### Exercise
Below are entries. Copy exactly the lines running from the line that holds "destruct rem; [by constructor|]." to the line that holds "Proof. apply (route_stop", with both ends included.
^^^^
(* ===== verification/ReviewReduceFacts.v ===== *)
(** * ReviewReduceFacts: what a step of the reducer is evidence of

    Every mutation [Reduce] may ask for, read back as facts about the observation:
    which labels and logins it can name, what stands behind a review, a hand-back
    and a revocation, that a routed occurrence is never acted on again, and that
    neither the order the forge lists events in nor anything a third party writes
    changes the answer. *)

From S2P Require Import Prelude GoStd GoStdFacts Review ReviewMarker ReviewMarkerFacts.
From S2P Require Import ReviewEpoch ReviewEpochFacts ReviewMilestone ReviewReduce.
From S2P Require Import ReviewExamples.

(** ** Shapes of the parts *)

Section parts.
Context {T : GoTables}.
Implicit Types (cfg : Config) (s : Snapshot) (events : list Event) (t : Trigger).

(** The approval epoch of an occurrence, unremoved and unreplaced since. *)
Definition approval_in_force cfg events (occ approval : Z) : Prop :=
  approvalEpochAtOccurrence events (cfg_RequiredLabels cfg) occ = (approval, true) ∧
  approvalChangesAfterEpoch events (cfg_RequiredLabels cfg) approval = (false, 0, true).

(** The answers that end automation, for a delivery that was [reviewed] or not. *)
Inductive stop_shape cfg s events t (claim : Z) (head : string) (o : Outcome)
    (reviewed : bool) : Step → Prop :=
  | stop_none why : stop_shape cfg s events t claim head o reviewed (nothing why)
  | stop_intent why pr approval :
      reviewed = false →
      approvalEpochAtOccurrence events (cfg_RequiredLabels cfg) (tr_Occurrence t)
        = (approval, true) →
      stop_shape cfg s events t claim head o reviewed
        (MkStep StepRecordIntent why pr (tr_Occurrence t) claim head approval "" o "" "" "")
  | stop_record why pr :
      reviewed = true →
      stop_shape cfg s events t claim head o reviewed (record pr t claim head o why)
  | stop_revoke why pr approval :
      reviewed = true →
      approval_in_force cfg events (tr_Occurrence t) approval →
      hasLabel (iss_Labels (sn_Issue s)) (cfg_QueueLabel cfg) = true →
      stop_shape cfg s events t claim head o reviewed
        (MkStep StepRevoke why pr (tr_Occurrence t) claim head 0 "" o ""
           (cfg_QueueLabel cfg) (infoLabel cfg)).

Lemma stop_shaped cfg s events pr t cur d :
  stop_shape cfg s events t (pub_head cur pr).2 (pub_head cur pr).1 (d_outcome d)
    (negb (pub_zero cur)) (stop cfg s events pr t cur d).
Proof.
  unfold stop. destruct (pub_head cur pr) as [head claim]; simpl.
  destruct (approvalEpochAtOccurrence _ _ _) as [approval []] eqn:Ha; simpl; [|constructor].
  destruct (negb (pub_zero cur) && _); [constructor|].
  destruct (pub_zero cur) eqn:Hz; simpl; [by constructor|].
  destruct (approvalChangesAfterEpoch _ _ _) as [[rem newer] []] eqn:Hc; simpl; [|constructor].
  destruct (Z.eqb_spec newer 0) as [->|]; simpl; [|by constructor].
  destruct rem; [by constructor|].
  destruct (hasLabel _ _) eqn:Hl; [|by constructor].
  by apply (stop_revoke _ _ _ _ _ _ _ _ _ _ approval).
Qed.

(** What the hand-back of a claim rests on. *)
Definition handback_ok cfg s events (pr : PullRequest) t (m : ReviewMarker) : Prop :=
  approval_in_force cfg events (tr_Occurrence t) (rm_Approval m)
  ∧ pr_Head pr = rm_Head m ∧ pr_BaseSHA pr = rm_Base m
  ∧ ClaimEpoch events (cfg_Principal cfg) = rm_Claim m
  ∧ (∃ a, iss_Assignees (sn_Issue s) = [a] ∧ eqFold a (cfg_Principal cfg) = true)
  ∧ (missingRequiredLabel (iss_Labels (sn_Issue s)) (cfg_RequiredLabels cfg) = ""
     ∨ unassignedAfterClaim events (cfg_Principal cfg) (rm_Claim m) = true).

Inductive route_shape cfg s events (pr : PullRequest) t (cur : published) (o : Outcome)
    : Step → Prop :=
  | route_stop o' st :
      o' = o ∧ o ≠ OutcomeRevise ∨ o' = OutcomeHumanReview →
      stop_shape cfg s events t (pub_head cur pr).2 (pub_head cur pr).1 o'
        (negb (pub_zero cur)) st →
      route_shape cfg s events pr t cur o st
  | route_record why :
      o = OutcomeRevise →
      route_shape cfg s events pr t cur o
        (record pr t (rm_Claim (pub_marker cur)) (rm_Head (pub_marker cur)) OutcomeRevise why)
  | route_unassign why :
      o = OutcomeRevise → handback_ok cfg s events pr t (pub_marker cur) →
      route_shape cfg s events pr t cur o
        (MkStep StepUnassign why pr (tr_Occurrence t) (rm_Claim (pub_marker cur))
           (rm_Head (pub_marker cur)) 0 "" OutcomeUnset (cfg_Principal cfg) "" "").

Lemma route_none cfg s events pr t cur o why :
  route_shape cfg s events pr t cur o (nothing why).
Proof. apply (route_stop _ _ _ _ _ _ _ OutcomeHumanReview); [by right|constructor]. Qed.

Lemma containsLogin_sole logins want :
  containsLogin logins want = true → (length logins =? 1)%nat = true →
  ∃ a, logins = [a] ∧ eqFold a want = true.
Proof.
  destruct logins as [|a [|]]; try done. simpl. rewrite orb_false_r. eauto.
Qed.

Lemma route_shaped cfg s events pr t cur d :
  route_shape cfg s events pr t cur (d_outcome d) (route cfg s events pr t cur d).
Proof.
  unfold route. case_bool_decide as Ho; simpl;
    [|apply (route_stop _ _ _ _ _ _ _ (d_outcome d)); [by left|apply stop_shaped]].
  assert (∀ w, route_shape cfg s events pr t cur (d_outcome d)
                 (stop cfg s events pr t cur (MkDecision OutcomeHumanReview w))) as Hstop.
  { intros w. apply (route_stop _ _ _ _ _ _ _ OutcomeHumanReview); [by right|].
    apply (stop_shaped cfg s events pr t cur (MkDecision OutcomeHumanReview w)). }
  destruct (negb (bool_decide (missingRequiredLabel _ _ = "")) && _) eqn:Hm; [apply Hstop|].
  destruct (approvalEpochAtOccurrence _ _ _) as [approval []] eqn:Ha; simpl; [|apply route_none].
  destruct (Z.eqb_spec approval (rm_Approval (pub_marker cur))) as [->|]; simpl; [|apply route_none].
  destruct (approvalChangesAfterEpoch _ _ _) as [[rem newer] []] eqn:Hc; simpl; [|apply route_none].
  destruct (Z.eqb_spec newer 0) as [->|]; simpl; [|rewrite Ho; by apply route_record].
  destruct rem; [apply route_none|].
  destruct (bool_decide (pr_Head pr = _)) eqn:Hh; simpl; [|apply route_none].
  destruct (bool_decide (pr_BaseSHA pr = _)) eqn:Hb; simpl; [|apply route_none].
  split_bools.
  destruct (Z.eqb_spec (ClaimEpoch events (cfg_Principal cfg)) (rm_Claim (pub_marker cur))) as [He|];
    simpl; [|destruct (unassignedAfterClaim _ _ _); [by apply route_record|apply Hstop]].
  destruct (containsLogin _ _) eqn:Hl; simpl; [|apply route_none].
  destruct (_ =? 1)%nat eqn:Hn; simpl; [|apply Hstop].
  apply route_unassign; [done|]. split_and!; try done.
  - by apply containsLogin_sole.
  - apply andb_false_iff in Hm as [Hm|Hm]; [left|right]; split_bools; done.
Qed.

(** What opening a round rests on. *)
Definition review_ok cfg s events (pr : PullRequest) t (claim approval : Z)
    (profile : string) : Prop :=
  missingRequiredLabel (iss_Labels (sn_Issue s)) (cfg_RequiredLabels cfg) = ""
  ∧ ClaimEpoch events (cfg_Principal cfg) = claim ∧ claim ≠ 0
  ∧ approval_in_force cfg events (tr_Occurrence t) approval
  ∧ SelectReviewerProfile cfg (iss_Labels (sn_Issue s)) = Ok profile.

Lemma begin_shaped cfg s events pr t claim why :
  (∃ w, beginReview cfg s events pr t claim why = nothing w) ∨
  ∃ w approval profile,
    review_ok cfg s events pr t claim approval profile ∧
    beginReview cfg s events pr t claim why =
      MkStep StepReview w pr (tr_Occurrence t) claim (pr_Head pr) approval profile
        OutcomeUnset "" "" "".
Proof.
  unfold beginReview, review_ok, approval_in_force. case_bool_decide as Hm; simpl; [|eauto].
  destruct (Z.eqb_spec (ClaimEpoch events (cfg_Principal cfg)) 0) as [|H0]; [eauto|].
  destruct (Z.eqb_spec (ClaimEpoch events (cfg_Principal cfg)) claim) as [<-|]; simpl; [|eauto].
  destruct (approvalEpochAtOccurrence _ _ _) as [approval []] eqn:Ha; simpl; [|eauto].
  destruct (approvalChangesAfterEpoch _ _ _) as [[rem newer] []] eqn:Hc; simpl; [|eauto].
  destruct (Z.eqb_spec newer 0) as [->|]; simpl; [|eauto].
  destruct rem; [eauto|].
  destruct (SelectReviewerProfile _ _) as [profile|] eqn:Hp; [|eauto].
  right. eexists _, approval, profile. split_and!; done.
Qed.
End parts.

(** ** Terminal intents *)

Section intents.
Context {T : GoTables}.
Implicit Types (cfg : Config) (s : Snapshot) (events : list Event) (m : RouteIntentMarker).

(** An intent comment of the controller for an occurrence without a route. *)
Definition open_intent cfg (comments : list Comment) m : Prop :=
  (∃ c, c ∈ comments ∧ eqFold (com_Author c) (cfg_Controller cfg) = true
    ∧ ParseRouteIntentMarker (com_Body c) = Ok m)
  ∧ routeFor cfg comments (ri_Occurrence m) = None.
^^^^
### Expected answer
  destruct rem; [by constructor|].
  destruct (hasLabel _ _) eqn:Hl; [|by constructor].
  by apply (stop_revoke _ _ _ _ _ _ _ _ _ _ approval).
Qed.

(** What the hand-back of a claim rests on. *)
Definition handback_ok cfg s events (pr : PullRequest) t (m : ReviewMarker) : Prop :=
  approval_in_force cfg events (tr_Occurrence t) (rm_Approval m)
  ∧ pr_Head pr = rm_Head m ∧ pr_BaseSHA pr = rm_Base m
  ∧ ClaimEpoch events (cfg_Principal cfg) = rm_Claim m
  ∧ (∃ a, iss_Assignees (sn_Issue s) = [a] ∧ eqFold a (cfg_Principal cfg) = true)
  ∧ (missingRequiredLabel (iss_Labels (sn_Issue s)) (cfg_RequiredLabels cfg) = ""
     ∨ unassignedAfterClaim events (cfg_Principal cfg) (rm_Claim m) = true).

Inductive route_shape cfg s events (pr : PullRequest) t (cur : published) (o : Outcome)
    : Step → Prop :=
  | route_stop o' st :
      o' = o ∧ o ≠ OutcomeRevise ∨ o' = OutcomeHumanReview →
      stop_shape cfg s events t (pub_head cur pr).2 (pub_head cur pr).1 o'
        (negb (pub_zero cur)) st →
      route_shape cfg s events pr t cur o st
  | route_record why :
      o = OutcomeRevise →
      route_shape cfg s events pr t cur o
        (record pr t (rm_Claim (pub_marker cur)) (rm_Head (pub_marker cur)) OutcomeRevise why)
  | route_unassign why :
      o = OutcomeRevise → handback_ok cfg s events pr t (pub_marker cur) →
      route_shape cfg s events pr t cur o
        (MkStep StepUnassign why pr (tr_Occurrence t) (rm_Claim (pub_marker cur))
           (rm_Head (pub_marker cur)) 0 "" OutcomeUnset (cfg_Principal cfg) "" "").

Lemma route_none cfg s events pr t cur o why :
  route_shape cfg s events pr t cur o (nothing why).
Proof. apply (route_stop _ _ _ _ _ _ _ OutcomeHumanReview); [by right|constructor]. Qed.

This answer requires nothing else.